EXERCISE DESCRIPTION> Reproduce the top of the data verbatim, through and including the line that contains "setf p_state p state.".

START DATA TO EXAMINE

(* ===== verification/Proc.v ===== *)
(** * Proc

    The parts of [src/src/kernel/proc.c] that stand on their own: states, the
    handle table, the traversals of the process tree and process namespaces.
    Life and death of processes is in [ProcLife], after what it calls. *)

From S2P Require Import Prelude Monad Mem Malloc Paging KState Pcpy.

(** ** States *)

(** The macro [proc_alive] on a state, and on a pointer. *)
Definition alive_state (st : proc_state) : bool :=
  match st with
  | PS_TOREAP | PS_TOMBSTONE | PS_DEADLEAF | PS_FREED => false
  | _ => true
  end.

Definition proc_alive (p : option ptr) : K bool :=
  match p with
  | None => mret false
  | Some p => st ← getf p_state p; mret (alive_state st)
  end.

Definition state_is (p : ptr) (st : proc_state) : K bool :=
  cur ← getf p_state p; mret (bool_decide (cur = st)).

Definition assert_state (p : ptr) (st : proc_state) : K () :=
  b ← state_is p st; assert b.

(** [for (it = first; it; it = it->sibling) body] *)
Definition each_sibling (first : option ptr) (body : ptr -> K ()) : K () :=
  n ← gets proc_count;
  iter n (fun it =>
    match it with
    | None => mret (inr ())
    | Some it => body it;; next ← getf p_sibling it; mret (inl next)
    end) first.

Definition proc_setstate (p : ptr) (state : proc_state) : K () :=
  cur ← getf p_state p;
  assert (bool_decide (cur <> PS_FREED));;
  match state with
  | PS_FREED => assert (bool_decide (cur = PS_DEADLEAF))
  | PS_DEADLEAF => assert (bool_decide (cur = PS_TOMBSTONE))
  | PS_TOMBSTONE => assert (bool_decide (cur = PS_TOREAP) || bool_decide (cur = PS_DYING))
  | PS_TOREAP =>
      assert (bool_decide (cur = PS_DYING));;
      parent ← getf p_parent p;
      alive ← proc_alive parent;
      assert (negb (is_some parent) || alive);;
      child ← getf p_child p;
      (* the loop tests [p], not [it] *)
      each_sibling child (fun _ => b ← state_is p PS_TOREAP; assert (negb b))
  | PS_RUNNING | PS_DYING => mret ()
  | _ => assert (bool_decide (cur = PS_RUNNING))
  end;;
  setf p_state p state.

(** ** Traversal of the tree *)

(** [while (!p->sibling) { p = p->parent; ... }]: [up] says whether to stop at
    a parent ([inl]) or go on. *)
Definition climb {A} (up : option ptr -> K (A + ptr)) (p : ptr) : K (A + ptr) :=
  n ← gets proc_count;
  iter n (fun p =>
    sib ← getf p_sibling p;
    match sib with
    | Some _ => mret (inr (inr p))
    | None =>
        parent ← getf p_parent p;
        r ← up parent;
        match r with
        | inl a => mret (inr (inl a))
        | inr q => mret (inl q)
        end
    end) p.

Definition proc_next (p : option ptr) (root : option ptr) : K (option ptr) :=
  match p with
  | None => mret None
  | Some p =>
      child ← getf p_child p;
      sib ← getf p_sibling p;
      if is_some child then mret child
      else if is_some sib then mret sib
      else
        r ← climb (fun parent =>
              when (is_some root) (assert (is_some parent));;
              match parent with
              | None => mret (inl ())
              | Some q => mret (if op_eqb (Some q) root then inl () else inr q)
              end) p;
        match r with
        | inl _ => mret None
        | inr p => getf p_sibling p
        end
  end.

(** [for (p = first; p; p = proc_next(p, root)) body] *)
Definition each_next (first root : option ptr) (body : ptr -> K ()) : K () :=
  n ← gets proc_count;
  iter n (fun p =>
    match p with
    | None => mret (inr ())
    | Some p => body p;; next ← proc_next (Some p) root; mret (inl next)
    end) first.

(** ** Namespaces *)

Definition proc_ns_contains (ns proc : ptr) : K bool :=
  if bool_decide (ns = proc) then mret true
  else
    parent ← getf p_parent proc;
    match parent with
    | None => mret false
    | Some q => pns ← getf p_pns q; mret (op_eqb pns (Some ns))
    end.

Definition proc_ns_id (ns proc : ptr) : K Z :=
  if bool_decide (proc = ns) then mret 1
  else
    pns ← getf p_pns proc;
    (if op_eqb pns (Some proc) then
       parent ← getf p_parent proc;
       parent ← deref parent;
       ppns ← getf p_pns parent;
       assert (op_eqb ppns (Some ns))
     else assert (op_eqb pns (Some ns)));;
    getf p_localid proc.

Definition proc_ns_next (ns : ptr) (p : option ptr) : K (option ptr) :=
  match p with
  | None => mret None
  | Some p =>
      child ← getf p_child p;
      down ← match child with Some c => proc_ns_contains ns c | None => mret false end;
      ret ←
        (if (down : bool) then mret child
         else if bool_decide (p = ns) then mret None
         else
           r ← climb (fun parent =>
                 q ← match parent with Some q => mret q | None => panic end;
                 mret (if bool_decide (q = ns) then inl () else inr q)) p;
           match r with
           | inl _ => mret None
           | inr p => getf p_sibling p
           end);
      match ret with
      | None => mret None
      | Some r => b ← proc_ns_contains ns r; assert b;; mret (Some r)
      end
  end.

Definition proc_ns_byid (ns : ptr) (id : Z) : K (option ptr) :=
  pns ← getf p_pns ns;
  assert (op_eqb pns (Some ns));;
  n ← gets proc_count;
  iter n (fun it =>
    match it with
    | None => mret (inr None)
    | Some q =>
        i ← proc_ns_id ns q;
        if i =? id then mret (inr (Some q))
        else next ← proc_ns_next ns (Some q); mret (inl next)
    end) (Some ns).

(** The visit of a descendant in [proc_ns_create]. *)
Definition ns_adopt (proc : ptr) (old : option ptr) (it : ptr) : K () :=
  lid ← getf p_localid it;
  next ← getf p_nextlid proc;
  when (next <? u32 (lid + 1)) (setf p_nextlid proc (u32 (lid + 1)));;
  pns ← getf p_pns it;
  if op_eqb pns old then setf p_pns it (Some proc)
  else assert (op_eqb pns (Some it)).

Definition proc_ns_create (proc : ptr) : K () :=
  old ← getf p_pns proc;
  if op_eqb old (Some proc) then mret ()
  else
    setf p_pns proc (Some proc);;
    setf p_nextlid proc 2;;
    n ← gets proc_count;
    iter n (fun it =>
      match it with
      | None => mret (inr ())
      | Some it =>
          unless (bool_decide (it = proc)) (ns_adopt proc old it);;
          child ← getf p_child it;
          down ← match child with
                 | None => mret false
                 | Some c =>
                     a ← proc_ns_contains proc c;
                     if (a : bool) then mret true
                     else o ← deref old; proc_ns_contains o c
                 end;
          if (down : bool) then mret (inl child)
          else if bool_decide (it = proc) then mret (inr ())
          else
            (* the inner loop ends at [proc] or at a node that has a sibling; either
               way the walk goes on at the sibling of that node *)
            r ← climb (fun parent =>
                  if op_eqb parent (Some proc) then mret (inl proc)
                  else match parent with Some q => mret (inr q) | None => panic end) it;
            let it := match r with inl q => q | inr q => q end in
            sib ← getf p_sibling it;
            mret (inl sib)
      end) (Some proc).

(** ** The handle table *)

(** [p->_handles[i]] *)
Definition handle_slot (p : ptr) (i : Z) : K (option ptr) :=
  t ← getf p_handles p;
  t ← deref t;
  l ← rd t;
  deref (l !! Z.to_nat i).

Definition table_set (t : ptr) (i : Z) (h : option ptr) : K () :=
  wr t (fun l : list (option ptr) => <[Z.to_nat i := h]> l).

Definition set_handle_slot (p : ptr) (i : Z) (h : option ptr) : K () :=
  t ← getf p_handles p;
  t ← deref t;
  table_set t i h.

Fixpoint free_slot_from (p : ptr) (hid : Z) (n : nat) : K Z :=
  match n with
  | O => mret (-1)
  | S n =>
      h ← handle_slot p hid;
      if is_some h then free_slot_from p (hid + 1) n else mret hid
  end.

Definition proc_find_free_handle (p : ptr) (start_at : Z) : K Z :=
  let start_at := if start_at <? 0 then 0 else start_at in
  free_slot_from p start_at (Z.to_nat (HANDLE_MAX - start_at)).

Definition proc_handle_get (p : ptr) (id : Z) : K (option ptr) :=
  if id =? HANDLE_NULLFS then mret (Some nullfs_handle)
  else if (0 <=? id) && (id <? HANDLE_MAX) then handle_slot p id
  else mret None.

(** [handle_init] of [handle.c]. *)
Definition handle_init (type : handle_type) : K ptr :=
  new (handle0 <| h_type := type |> <| h_refcount := 1 |>).

(** The handle is the second component, [None] when there is no slot for it. *)
Definition proc_handle_init (p : ptr) (type : handle_type) : K (Z * option ptr) :=
  hid ← proc_find_free_handle p 1;
  if hid <? 0 then mret (-1, None)
  else
    h ← handle_init type;
    set_handle_slot p hid (Some h);;
    mret (hid, Some h).

Definition proc_hid_take (p : ptr) (hid : Z) : K (option ptr) :=
  if (hid <? 0) || (HANDLE_MAX <=? hid) then proc_handle_get p hid
  else
    h ← handle_slot p hid;
    set_handle_slot p hid None;;
    mret h.

(** [unref], on the counters shared by forked processes. *)
Definition unref (refcount : option ptr) : K bool :=
  match refcount with
  | None => mret true
  | Some c =>
      n ← rd (T := Z) c;
      assert (negb (n =? 0));;
      wr (T := Z) c (fun n => n - 1);;
      if n - 1 =? 0 then del Z c;; mret true else mret false
  end.

(** ** The handle table as a partial function *)

Definition slot_of (s : kstate) (p : ptr) (hid : Z) : option (option ptr) :=
  x ← procs s !! p; t ← p_handles x; l ← htables s !! t; l !! Z.to_nat hid.

Lemma slot_of_inv s p hid h :
  slot_of s p hid = Some h ->
  exists x t l, procs s !! p = Some x /\ p_handles x = Some t /\ htables s !! t = Some l /\
    l !! Z.to_nat hid = Some h.
Proof.
  unfold slot_of. intros H. apply bind_Some in H as (x&Hx&H).
  apply bind_Some in H as (t&Ht&H). apply bind_Some in H as (l&Hl&H). eauto 10.
Qed.

Lemma handle_slot_val s p hid h :
  slot_of s p hid = Some h -> handle_slot p hid s = Val h s.
Proof.
  intros (x&t&l&Hx&Ht&Hl&Hh)%slot_of_inv. unfold handle_slot.
  do 2 kaccess. rewrite Ht. do 4 kaccess. by rewrite Hh.
Qed.

Lemma proc_handle_get_val s p hid h :
  0 <= hid < HANDLE_MAX -> slot_of s p hid = Some h -> proc_handle_get p hid s = Val h s.
Proof.
  intros Hh Hs. unfold proc_handle_get, HANDLE_NULLFS.
  rewrite (proj2 (Z.eqb_neq hid (-2))), (proj2 (Z.leb_le 0 hid)), (proj2 (Z.ltb_lt _ _)) by lia.
  by apply handle_slot_val.
Qed.

(** ** One process after another *)

Definition state_at (s : kstate) (p : ptr) : option proc_state := p_state <$> procs s !! p.
Definition saved_at (s : kstate) (p : ptr) : option saved := p_saved <$> procs s !! p.

(** [s] with the process at [p] replaced. *)
Definition put_proc (p : ptr) (x : Proc) (s : kstate) : kstate := s <| procs ::= <[p := x]> |>.

Lemma state_at_inv s p st :
  state_at s p = Some st -> exists x, procs s !! p = Some x /\ p_state x = st.
Proof. intros (x&?&?)%fmap_Some. eauto. Qed.

Lemma saved_at_inv s p u :
  saved_at s p = Some u -> exists x, procs s !! p = Some x /\ p_saved x = u.
Proof. intros (x&?&?)%fmap_Some. eauto. Qed.

Lemma state_at_put s p x q :
  state_at (put_proc p x s) q = if decide (p = q) then Some (p_state x) else state_at s q.
Proof.
  unfold state_at, put_proc. cbn. case_decide; subst; by simplify_map_eq.
Qed.

Lemma saved_at_put s p x q :
  saved_at (put_proc p x s) q = if decide (p = q) then Some (p_saved x) else saved_at s q.
Proof.
  unfold saved_at, put_proc. cbn. case_decide; subst; by simplify_map_eq.
Qed.

Lemma state_is_val s p st cur :
  state_at s p = Some cur -> state_is p st s = Val (bool_decide (cur = st)) s.
Proof.
  intros (x&Hx&<-)%state_at_inv. unfold state_is. by do 2 kaccess.
Qed.

Lemma assert_state_val s p st : state_at s p = Some st -> assert_state p st s = Val () s.
Proof.
  intros Hst. unfold assert_state. apply bind_runs. unfold runs.
  rewrite (state_is_val _ _ _ _ Hst). by rewrite bool_decide_true.
Qed.

(** Going to sleep, and waking up. *)
Lemma setstate_sleep_val s p x st :
  procs s !! p = Some x -> p_state x = PS_RUNNING ->
  match st with
  | PS_WAITS4CHILDDEATH | PS_WAITS4FS | PS_WAITS4REQUEST | PS_WAITS4PIPE
  | PS_WAITS4TIMER => True
  | _ => False
  end ->
  proc_setstate p st s = Val () (put_proc p (x <| p_state := st |>) s).
Proof.
  intros Hx Hr Hst. unfold proc_setstate. do 2 kaccess. rewrite Hr.
  do 2 kaccess.
  apply bind_runs. destruct st; try done; (kaccess; unfold runs, setf, wr, mbind, st_bind, get_;
    cbn; by rewrite Hx).
Qed.

Lemma setstate_running_val s p x :
  procs s !! p = Some x -> p_state x <> PS_FREED ->
  proc_setstate p PS_RUNNING s = Val () (put_proc p (x <| p_state := PS_RUNNING |>) s).
Proof.
  intros Hx Hf. unfold proc_setstate. do 2 kaccess.
  apply bind_runs. apply runs_assert; [by apply bool_decide_eq_true|].
  apply bind_runs. kaccess. unfold setf, wr, mbind, st_bind, get_. cbn. by rewrite Hx.
Qed.

(** [r] is the first free slot of the table from [hid] on, -1 if there is none. *)
Definition first_free (l : list (option ptr)) (hid r : Z) : Prop :=
  (forall i, hid <= i < (if r <? 0 then HANDLE_MAX else r) ->
     exists h, l !! Z.to_nat i = Some (Some h)) /\
  (r = -1 \/ hid <= r < HANDLE_MAX /\ l !! Z.to_nat r = Some None).

(** The table of a process. *)
Definition table_of (s : kstate) (p t : ptr) (l : list (option ptr)) : Prop :=
  (exists x, procs s !! p = Some x /\ p_handles x = Some t) /\
  htables s !! t = Some l /\ length l = Z.to_nat HANDLE_MAX.

Lemma table_slot s p t l i :
  table_of s p t l -> 0 <= i < HANDLE_MAX ->
  exists h, l !! Z.to_nat i = Some h /\ slot_of s p i = Some h.
Proof.
  intros [(x&Hx&Ht) [Hl Hn]] Hi. unfold HANDLE_MAX in *.
  destruct (lookup_lt_is_Some_2 l (Z.to_nat i)) as [h Hh]; [lia|].
  exists h. split; [done|]. unfold slot_of. by rewrite Hx; cbn; rewrite Ht; cbn; rewrite Hl; cbn.
Qed.

Lemma free_slot_val s p t l n : forall hid,
  table_of s p t l -> 0 <= hid -> hid + Z.of_nat n = HANDLE_MAX ->
  exists r, free_slot_from p hid n s = Val r s /\ first_free l hid r.
Proof.
  induction n as [|n IH]; intros hid Ht Hh Hn; cbn [free_slot_from].
  - exists (-1). split; [done|]. split; [cbn; lia|by left].
  - destruct (table_slot _ _ _ _ hid Ht) as (h&Hl&Hs); [lia|].
    destruct h as [h|].
    + destruct (IH (hid + 1) Ht) as (r&Er&Hf1&Hf2); [lia|lia|].
      exists r. split; [apply bind_runs; unfold runs; by rewrite (handle_slot_val _ _ _ _ Hs)|].
      split.
      * intros i Hi. destruct (decide (i = hid)) as [->|]; [eauto|]. apply Hf1. lia.
      * destruct Hf2 as [?|[? ?]]; [by left|right]. split; [lia|done].
    + exists hid. split; [apply bind_runs; unfold runs; by rewrite (handle_slot_val _ _ _ _ Hs)|].
      split; [|by right; split; [lia|]]. rewrite (proj2 (Z.ltb_ge hid 0)) by lia. lia.
Qed.

Lemma find_free_val s p t l start :
  table_of s p t l ->
  exists r, proc_find_free_handle p start s = Val r s /\
    (if HANDLE_MAX <=? start then r = -1 else first_free l (Z.max 0 start) r).
Proof.
  intros Ht. unfold proc_find_free_handle.
  replace (if start <? 0 then 0 else start) with (Z.max 0 start)
    by (destruct (start <? 0) eqn:E; zbool; lia).
  destruct (HANDLE_MAX <=? start) eqn:E; zbool.
  - replace (Z.to_nat (HANDLE_MAX - Z.max 0 start)) with 0%nat by (unfold HANDLE_MAX in *; lia).
    by exists (-1).
  - eapply free_slot_val; [done|lia|unfold HANDLE_MAX in *; lia].
Qed.

Lemma set_slot_val s p t l i h :
  table_of s p t l ->
  table_set t i h s = Val () (s <| htables ::= <[t := <[Z.to_nat i := h]> l]> |>).
Proof.
  intros (_&Hl&_). unfold table_set, wr, mbind, st_bind, get_. cbn. by rewrite Hl.
Qed.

END DATA TO EXAMINE

RESPONSE>
(* ===== verification/Proc.v ===== *)
(** * Proc

    The parts of [src/src/kernel/proc.c] that stand on their own: states, the
    handle table, the traversals of the process tree and process namespaces.
    Life and death of processes is in [ProcLife], after what it calls. *)

From S2P Require Import Prelude Monad Mem Malloc Paging KState Pcpy.

(** ** States *)

(** The macro [proc_alive] on a state, and on a pointer. *)
Definition alive_state (st : proc_state) : bool :=
  match st with
  | PS_TOREAP | PS_TOMBSTONE | PS_DEADLEAF | PS_FREED => false
  | _ => true
  end.

Definition proc_alive (p : option ptr) : K bool :=
  match p with
  | None => mret false
  | Some p => st ← getf p_state p; mret (alive_state st)
  end.

Definition state_is (p : ptr) (st : proc_state) : K bool :=
  cur ← getf p_state p; mret (bool_decide (cur = st)).

Definition assert_state (p : ptr) (st : proc_state) : K () :=
  b ← state_is p st; assert b.

(** [for (it = first; it; it = it->sibling) body] *)
Definition each_sibling (first : option ptr) (body : ptr -> K ()) : K () :=
  n ← gets proc_count;
  iter n (fun it =>
    match it with
    | None => mret (inr ())
    | Some it => body it;; next ← getf p_sibling it; mret (inl next)
    end) first.

Definition proc_setstate (p : ptr) (state : proc_state) : K () :=
  cur ← getf p_state p;
  assert (bool_decide (cur <> PS_FREED));;
  match state with
  | PS_FREED => assert (bool_decide (cur = PS_DEADLEAF))
  | PS_DEADLEAF => assert (bool_decide (cur = PS_TOMBSTONE))
  | PS_TOMBSTONE => assert (bool_decide (cur = PS_TOREAP) || bool_decide (cur = PS_DYING))
  | PS_TOREAP =>
      assert (bool_decide (cur = PS_DYING));;
      parent ← getf p_parent p;
      alive ← proc_alive parent;
      assert (negb (is_some parent) || alive);;
      child ← getf p_child p;
      (* the loop tests [p], not [it] *)
      each_sibling child (fun _ => b ← state_is p PS_TOREAP; assert (negb b))
  | PS_RUNNING | PS_DYING => mret ()
  | _ => assert (bool_decide (cur = PS_RUNNING))
  end;;
  setf p_state p state.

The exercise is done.